B - Le courant de pensée contemporain.
Il prend naissance entre la fin du 19° et le début du 20° siècle, et est représenté par trois tendances : La tendance néoclassique, la tendance pragmatique et le mouvement de la défense sociale nouvelle. Ce courant de pensée ne s’arrête pas sur la question qui divise les doctrines classiques. Il tente de se frayer un chemin tantôt entre les deux positions qu’il concilie tantôt à côté, en dépassant le problème du libre arbitre.
a-La tendance néoclassique
Elle est formée par l’école néoclassique française et l’école du positivisme critique italienne. Ces deux écoles ont tenté, les premières, d’opérer une sorte de modus vivendi entre les idées classiques et celles dites positivistes. En France, deux auteurs vont illustrer cette tentative. En 1907, CUCHE publiera dans la Revue Pénitentiaire un article intitulé "L’éclectisme en Droit pénal". Plus tard, SALEILLES publiera son ouvrage "De l’individualisation de la peine" . Sans remettre en question leurs convictions et leur appartenance à l’école classique française, ces auteurs vont rejeter l’idée de la "faute objective" et de la sanction proportionnée au délit. Ils proclament la nécessité de lutter préventivement contre la délinquance en admettant une certaine gradation de la responsabilité des délinquants compte tenu de leur personnalité, leur milieu et les circonstances de leur infraction, et en conséquence admettent la nécessité de l’individualisation des peines. Ainsi, une brèche est ouverte dans le mur du libre arbitre. L’homme est toujours libre de ses actes, mais sa liberté est relative et peut être influencée par certains facteurs dont il convient de tenir compte en individualisant la peine. A la même époque, l’école positiviste critique italienne, tout en empruntant au positivisme son déterminisme, admet la peine comme procédé d’intimidation collective. La convergence par interpénétration de ces deux écoles s’arrêtera à un double croisement, sans plus. En effet, si elles sont parvenues à s’emprunter et à se
prêter des solutions pratiques, sur le plan théorique et conceptuel, (Droit de punir, légitimité de la peine etc.) la divergence demeure totale. Leur appartenance à des conceptions philosophiques opposées empêche tout rapprochement sur ce plan.
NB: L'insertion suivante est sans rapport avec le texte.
(* ===== verification/Entry.v ===== *)
(** * Entry and exit of the kernel, and the switch of registers

    kern/arch/mips/trapentry.S and switch.S with the macros of
    include/arch/mips/stack.h, arch-smp.h and regdef.h, as lists of instructions
    that run on a machine: the general exception entry builds the trap frame that
    the C code of kern/arch/mips/arch_trap.c works on, [trap_exit] loads it, and
    [switch_regs] saves one context and loads another. *)
From S2P Require Import Prelude Util DList MmState Libc Palloc Pmm Simple Vmm Init Cp0 Pgtable Sync Uvm Areas Tlb Proc Trap.

(** ** Registers *)
Definition zero : Z := 0.
Definition AT : Z := 1.
Definition v0 : Z := 2.
Definition v1 : Z := 3.
Definition a0 : Z := 4.
Definition a1 : Z := 5.
Definition a2 : Z := 6.
Definition a3 : Z := 7.
Definition t0 : Z := 8.
Definition t1 : Z := 9.
Definition t2 : Z := 10.
Definition t3 : Z := 11.
Definition t4 : Z := 12.
Definition t5 : Z := 13.
Definition t6 : Z := 14.
Definition t7 : Z := 15.
Definition s0 : Z := 16.
Definition s1 : Z := 17.
Definition s2 : Z := 18.
Definition s3 : Z := 19.
Definition s4 : Z := 20.
Definition s5 : Z := 21.
Definition s6 : Z := 22.
Definition s7 : Z := 23.
Definition t8 : Z := 24.
Definition t9 : Z := 25.
Definition k0 : Z := 26.
Definition k1 : Z := 27.
Definition gp : Z := 28.
Definition sp : Z := 29.
Definition s8 : Z := 30.
Definition ra : Z := 31.

(** The registers behind [mflo], [mfhi] and [mfc0]. *)
Inductive cop := LO | HI | CP0_STATUS | CP0_CAUSE | CP0_EPC | CP0_BADVADDR | CP0_EBASE.

(** The bits of Cause that software can write. *)
Definition CAUSE_SOFT : Z := 0x08c00300.
Definition EBASE_CPUNUM_MASK : Z := 0x3ff.

(** ** The machine: registers, the register EBASE, memory and program counter *)
Record machine := Machine { cpu : context; ebase : Z; ram : mem; pc : Z }.

Definition set_cpu c (s : machine) := Machine c (ebase s) (ram s) (pc s).
Definition set_ram m (s : machine) := Machine (cpu s) (ebase s) m (pc s).
Definition set_pc p (s : machine) := Machine (cpu s) (ebase s) (ram s) p.

(** Register 0 stays 0. *)
Definition wreg (i v : Z) (s : machine) : machine := if i =? 0 then s else set_cpu (set_reg i v (cpu s)) s.
Definition rreg (i : Z) (s : machine) : Z := reg (cpu s) i.

Definition cop_read (x : cop) (s : machine) : Z :=
  match x with
  | LO => c_lo (cpu s) | HI => c_hi (cpu s) | CP0_STATUS => c_status (cpu s) | CP0_CAUSE => c_cause (cpu s)
  | CP0_EPC => c_epc (cpu s) | CP0_BADVADDR => c_badvaddr (cpu s) | CP0_EBASE => ebase s
  end.

Definition cop_write (x : cop) (v : Z) (s : machine) : machine :=
  let '(Context g lo hi st ca ep bv) := cpu s in
  match x with
  | LO => set_cpu (Context g v hi st ca ep bv) s
  | HI => set_cpu (Context g lo v st ca ep bv) s
  | CP0_STATUS => set_cpu (Context g lo hi v ca ep bv) s
  | CP0_CAUSE => set_cpu (Context g lo hi st (Z.lor (Z.land ca (w32 (Z.lnot CAUSE_SOFT))) (Z.land v CAUSE_SOFT)) ep bv) s
  | CP0_EPC => set_cpu (Context g lo hi st ca v bv) s
  | CP0_BADVADDR | CP0_EBASE => s
  end.

(** *** The instructions that the files use *)
Inductive insn :=
| LOAD (rt base : Z)          (* lw rt, (base) *)
| LW (rt base off : Z)        (* lw rt, off(base) *)
| STORE (rt base : Z)         (* sw rt, (base) *)
| ADDU (rd imm : Z)           (* rd += imm *)
| SUBU (rd imm : Z)           (* rd -= imm *)
| ADDUR (rd rs : Z)           (* rd += rs *)
| SLL (rd sh : Z)
| AND (rd imm : Z)
| OR (rd imm : Z)
| XOR (rd imm : Z)
| MOVE (rd rs : Z)
| LA (rd addr : Z)            (* the address of a symbol, through the global offset table *)
| MF (rd : Z) (x : cop)
| MT (rs : Z) (x : cop).

(** Kernel addresses are not translated; a word must be aligned. *)
Definition word_ok (a : Z) : bool := (a mod 4 =? 0) && (KERN_BASE <=? a) && (a <? 2 ^ 32).

Definition exec (i : insn) (s : machine) : res machine :=
  match i with
  | LOAD rt base => let a := rreg base s in if word_ok a then Ok (wreg rt (ld32 (ram s) a) s) else Err BadPtr
  | LW rt base off => let a := w32 (rreg base s + off) in if word_ok a then Ok (wreg rt (ld32 (ram s) a) s) else Err BadPtr
  | STORE rt base => let a := rreg base s in if word_ok a then Ok (set_ram (st32 a (rreg rt s) (ram s)) s) else Err BadPtr
  | ADDU rd imm => Ok (wreg rd (w32 (rreg rd s + imm)) s)
  | SUBU rd imm => Ok (wreg rd (w32 (rreg rd s - imm)) s)
  | ADDUR rd rs => Ok (wreg rd (w32 (rreg rd s + rreg rs s)) s)
  | SLL rd sh => Ok (wreg rd (w32 (Z.shiftl (rreg rd s) sh)) s)
  | AND rd imm => Ok (wreg rd (Z.land (rreg rd s) imm) s)
  | OR rd imm => Ok (wreg rd (Z.lor (rreg rd s) imm) s)
  | XOR rd imm => Ok (wreg rd (Z.lxor (rreg rd s) imm) s)
  | MOVE rd rs => Ok (wreg rd (rreg rs s) s)
  | LA rd addr => Ok (wreg rd addr s)
  | MF rd x => Ok (wreg rd (cop_read x s) s)
  | MT rs x => Ok (cop_write x (rreg rs s) s)
  end.

Fixpoint run (code : list insn) (s : machine) : res machine :=
  match code with
  | [] => Ok s
  | i :: code => s ← exec i s; run code s
  end.

(** ** The macros of stack.h *)
Definition cpuid_ (result : Z) : list insn := [MF result CP0_EBASE; AND result EBASE_CPUNUM_MASK].
Definition get_saved_sp (kernelsp r temp : Z) : list insn :=
  cpuid_ temp ++ [SLL temp WORD_SHIFT; LA r kernelsp; ADDUR r temp; LOAD r r].
Definition set_saved_sp (kernelsp stackp temp temp2 : Z) : list insn :=
  cpuid_ temp ++ [SLL temp WORD_SHIFT; LA temp2 kernelsp; ADDUR temp2 temp; STORE stackp temp2].

Definition PUSH (r : Z) : list insn := [SUBU sp WORD_SIZE; STORE r sp].
Definition POP (r : Z) : list insn := [LOAD r sp; ADDU sp WORD_SIZE].
Definition PUSHSTATIC : list insn := PUSH s7 ++ PUSH s6 ++ PUSH s5 ++ PUSH s4 ++ PUSH s3 ++ PUSH s2 ++ PUSH s1 ++ PUSH s0.
Definition POPSTATIC : list insn := POP s0 ++ POP s1 ++ POP s2 ++ POP s3 ++ POP s4 ++ POP s5 ++ POP s6 ++ POP s7.
Definition PUSHTEMP : list insn := PUSH t7 ++ PUSH t6 ++ PUSH t5 ++ PUSH t4 ++ PUSH t3 ++ PUSH t2 ++ PUSH t1 ++ PUSH t0.
Definition POPTEMP : list insn := POP t0 ++ POP t1 ++ POP t2 ++ POP t3 ++ POP t4 ++ POP t5 ++ POP t6 ++ POP t7.
Definition PUSHARGS : list insn := PUSH a3 ++ PUSH a2 ++ PUSH a1 ++ PUSH a0 ++ PUSH v1 ++ PUSH v0 ++ PUSH AT ++ PUSH zero.
Definition POPARGS : list insn := POP AT ++ POP AT ++ POP v0 ++ POP v1 ++ POP a0 ++ POP a1 ++ POP a2 ++ POP a3.
Definition PUSHAL : list insn := PUSHSTATIC ++ PUSHTEMP ++ PUSHARGS.
Definition POPAL : list insn := POPARGS ++ POPTEMP ++ POPSTATIC.
Definition PUSHCOPR (r : Z) : list insn :=
  MF r CP0_BADVADDR :: PUSH r ++ MF r CP0_EPC :: PUSH r ++ MF r CP0_CAUSE :: PUSH r ++
  MF r CP0_STATUS :: PUSH r ++ MF r HI :: PUSH r ++ MF r LO :: PUSH r.
Definition POPCOPR (r : Z) : list insn :=
  POP r ++ MT r LO :: POP r ++ MT r HI :: POP r ++ MT r CP0_STATUS :: POP r ++ MT r CP0_CAUSE ::
  POP r ++ MT r CP0_EPC :: POP r ++ [MT r CP0_BADVADDR].
Definition PUSHUF (r base : Z) : list insn := [ADDU base WORD_SIZE; STORE r base].
Definition PUSHDF (r base : Z) : list insn := [SUBU base WORD_SIZE; STORE r base].
Definition POPUF (r base : Z) : list insn := [LOAD r base; ADDU base WORD_SIZE].
Definition POPDF (r base : Z) : list insn := [LOAD r base; SUBU base WORD_SIZE].
Definition PUSHUE (r base : Z) : list insn := [STORE r base; ADDU base WORD_SIZE].
Definition PUSHDE (r base : Z) : list insn := [STORE r base; SUBU base WORD_SIZE].
Definition POPUE (r base : Z) : list insn := [ADDU base WORD_SIZE; LOAD r base].
Definition POPDE (r base : Z) : list insn := [SUBU base WORD_SIZE; LOAD r base].

(** The directive [.cprestore] without an offset: the assembler is run with
    [-KPIC] (env.am), for which it stores [gp] at [0(sp)]. *)
Definition CPRESTORE : insn := STORE gp sp.

(** ** trapentry.S *)
Section entry.
(** The addresses of [_gp] and of the array [kernelsp]. *)
Context (_gp kernelsp : Z).

(** [__generic_exception_entry] up to the call of [trap_handler]. *)
Definition generic_exception_entry (s : machine) : res machine :=
  s ← run [MF k0 CP0_STATUS; AND k0 ST_KSU; MOVE k1 sp] s;
  s ← (if rreg k0 s =? 0 then Ok s else run (get_saved_sp kernelsp sp k0) s);
  run (PUSHCOPR k0 ++ PUSH ra ++ PUSH s8 ++ PUSH k1 ++ PUSH gp ++ PUSH k1 ++ PUSH k0 ++ PUSH t9 ++ PUSH t8 ++ PUSHAL ++
       [MF k0 CP0_STATUS; OR k0 ST_EXCM; XOR k0 ST_EXCM; MT k0 CP0_STATUS; MOVE a0 sp; LA gp _gp; SUBU sp 16; CPRESTORE]) s.

(** [trap_exit]; [eret] goes on at EPC and leaves the exception level. *)
Definition eret (s : machine) : machine :=
  set_pc (c_epc (cpu s)) (cop_write CP0_STATUS (Z.land (c_status (cpu s)) (w32 (Z.lnot ST_EXL))) s).
Definition exit_code : list insn :=
  [MOVE sp a0] ++ POPAL ++ POP t8 ++ POP t9 ++ POP k0 ++ POP k1 ++ POP gp ++ POP k0 ++ POP s8 ++ POP ra ++ POPCOPR k1 ++ [MOVE sp k0].
Definition trap_exit (s : machine) : res machine := s ← run exit_code s; Ok (eret s).
End entry.

(** ** switch.S *)
Definition switch_save : list insn :=
  PUSHUE zero a0 ++ PUSHUE AT a0 ++ PUSHUE v0 a0 ++ PUSHUE v1 a0 ++ PUSHUE a0 a0 ++ PUSHUE a1 a0 ++ PUSHUE a2 a0 ++ PUSHUE a3 a0 ++
  PUSHUE t0 a0 ++ PUSHUE t1 a0 ++ PUSHUE t2 a0 ++ PUSHUE t3 a0 ++ PUSHUE t4 a0 ++ PUSHUE t5 a0 ++ PUSHUE t6 a0 ++ PUSHUE t7 a0 ++
  PUSHUE s0 a0 ++ PUSHUE s1 a0 ++ PUSHUE s2 a0 ++ PUSHUE s3 a0 ++ PUSHUE s4 a0 ++ PUSHUE s5 a0 ++ PUSHUE s6 a0 ++ PUSHUE s7 a0 ++
  PUSHUE t8 a0 ++ PUSHUE t9 a0 ++ PUSHUE k0 a0 ++ PUSHUE k1 a0 ++ PUSHUE gp a0 ++ PUSHUE sp a0 ++ PUSHUE s8 a0 ++ PUSHUE ra a0 ++
  MF a2 LO :: PUSHUE a2 a0 ++ MF a2 HI :: PUSHUE a2 a0 ++ MF a2 CP0_STATUS :: PUSHUE a2 a0 ++
  MF a2 CP0_CAUSE :: PUSHUE a2 a0 ++ MF a2 CP0_EPC :: PUSHUE a2 a0 ++ MF a2 CP0_BADVADDR :: PUSHUE a2 a0.
Definition switch_load : list insn :=
  POPUF a2 a1 ++ POPUF AT a1 ++ POPUF v0 a1 ++ POPUF v1 a1 ++ POPUF a0 a1 ++ POPUF a2 a1 ++ POPUF a2 a1 ++ POPUF a3 a1 ++
  POPUF t0 a1 ++ POPUF t1 a1 ++ POPUF t2 a1 ++ POPUF t3 a1 ++ POPUF t4 a1 ++ POPUF t5 a1 ++ POPUF t6 a1 ++ POPUF t7 a1 ++
  POPUF s0 a1 ++ POPUF s1 a1 ++ POPUF s2 a1 ++ POPUF s3 a1 ++ POPUF s4 a1 ++ POPUF s5 a1 ++ POPUF s6 a1 ++ POPUF s7 a1 ++
  POPUF t8 a1 ++ POPUF t9 a1 ++ POPUF k0 a1 ++ POPUF k1 a1 ++ POPUF gp a1 ++ POPUF sp a1 ++ POPUF s8 a1 ++ POPUF ra a1 ++
  POPUF a2 a1 ++ MT a2 LO :: POPUF a2 a1 ++ MT a2 HI :: POPUF a2 a1 ++ MT a2 CP0_STATUS :: POPUF a2 a1 ++ MT a2 CP0_CAUSE ::
  POPUF a2 a1 ++ MT a2 CP0_EPC :: POPUF a2 a1 ++ [MT a2 CP0_BADVADDR].
Definition switch_regs_ (s : machine) : res machine := s ← run switch_save s; s ← run switch_load s; Ok (set_pc (rreg ra s) s).

(** ** Reasoning about code

    [st s g x m]: the registers of [s] are [g], those behind [cop] are [x], the
    memory is [m]. *)
Record st (s : machine) (g : Z → Z) (x : cop → Z) (m : mem) : Prop := St {
  st_len : length (gpr (cpu s)) = 32%nat;
  st_reg j : is_reg j → rreg j s = g j;
  st_cop y : cop_read y s = x y;
  st_ram : ram s = m }.

Definition up (i v : Z) (g : Z → Z) : Z → Z := λ j, if j =? i then v else g j.

Definition triple (code : list insn) (g : Z → Z) (x : cop → Z) (m : mem) (g' : Z → Z) (x' : cop → Z) (m' : mem) : Prop :=
  ∀ s, st s g x m → ∃ s', run code s = Ok s' ∧ st s' g' x' m'.

Lemma run_app c1 c2 s : run (c1 ++ c2) s = (s ← run c1 s; run c2 s).
Proof. revert s. induction c1 as [|i c1 IH]; intros s; [done|]. cbn [app run]. destruct (exec i s); [|done]. apply IH. Qed.

Lemma triple_nil g x m : triple [] g x m g x m.
Proof. intros s Hs. by exists s. Qed.

Lemma triple_app c1 c2 g x m g1 x1 m1 g2 x2 m2 :
  triple c1 g x m g1 x1 m1 → triple c2 g1 x1 m1 g2 x2 m2 → triple (c1 ++ c2) g x m g2 x2 m2.
Proof.
  intros H1 H2 s Hs. destruct (H1 s Hs) as (s1 & E1 & Hs1). destruct (H2 s1 Hs1) as (s2 & E2 & Hs2).
  exists s2. by rewrite run_app, E1.
Qed.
Aussi, de nombreux spécialistes estimèrent qu’il s’agit là d’une controverse idéologique irréductible qu’il convient de dépasser en vue de se consacrer à l’élaboration et à l’organisation de la défense sociale contre la criminalité dans la pratique.
b-La tendance pragmatique
Elle est représentée par l’Union Internationale de Droit Pénal (U.I.D.P.) qui se transformera plus tard en Association Internationale de Droit Pénal. Cette tendance s’est fixée comme objectif d’élaborer une méthode et de définir une politique de lutte contre la criminalité. Elle critiquera chacune des tendances, classique et positiviste. Elle leur reproche à toutes les deux de partir d’un postulat dont elles s’efforcent de démontrer l’opportunité au lieu de partir d’une réalité expérimentale. C’est mettre la charrue devant les bœufs ! L’affirmation incontrôlable d’un postulat ne relève pas d’une démarche scientifique. La science doit reposer sur des faits vérifiables par l’expérience pratique et méthodique. Dans le cas de l’espèce, ni l’une ni l’autre des deux écoles ne peut apporter la preuve de la véracité de son postulat. Cette critique sera érigée en un programme d’actions, destiné d’une part à déterminer par l’expérience pratique les causes profondes qui font de l’homme un criminel, y compris sa responsabilité morale, et d’élaborer sur la base de résultats obtenus une politique criminelle tendant à obtenir la protection de la société contre la criminalité. Les travaux de l’U.I.D.P l’ont conduite à élaborer un projet qui, finalement tenait compte d’idées avancées par les deux doctrines antagonistes. Il s’articule autour de l’idée de défense sociale qu’il envisage d’assurer par le biais de deux moyens. D’une part, par la peine-punition et d’autre part par la mesure de sûreté, en vue de neutraliser l’état dangereux. Le système pénal conçu par l’U.I.D.P est donc un système dualiste qui recourt aux deux concepts qui opposent les déterministes aux partisans du libre arbitre.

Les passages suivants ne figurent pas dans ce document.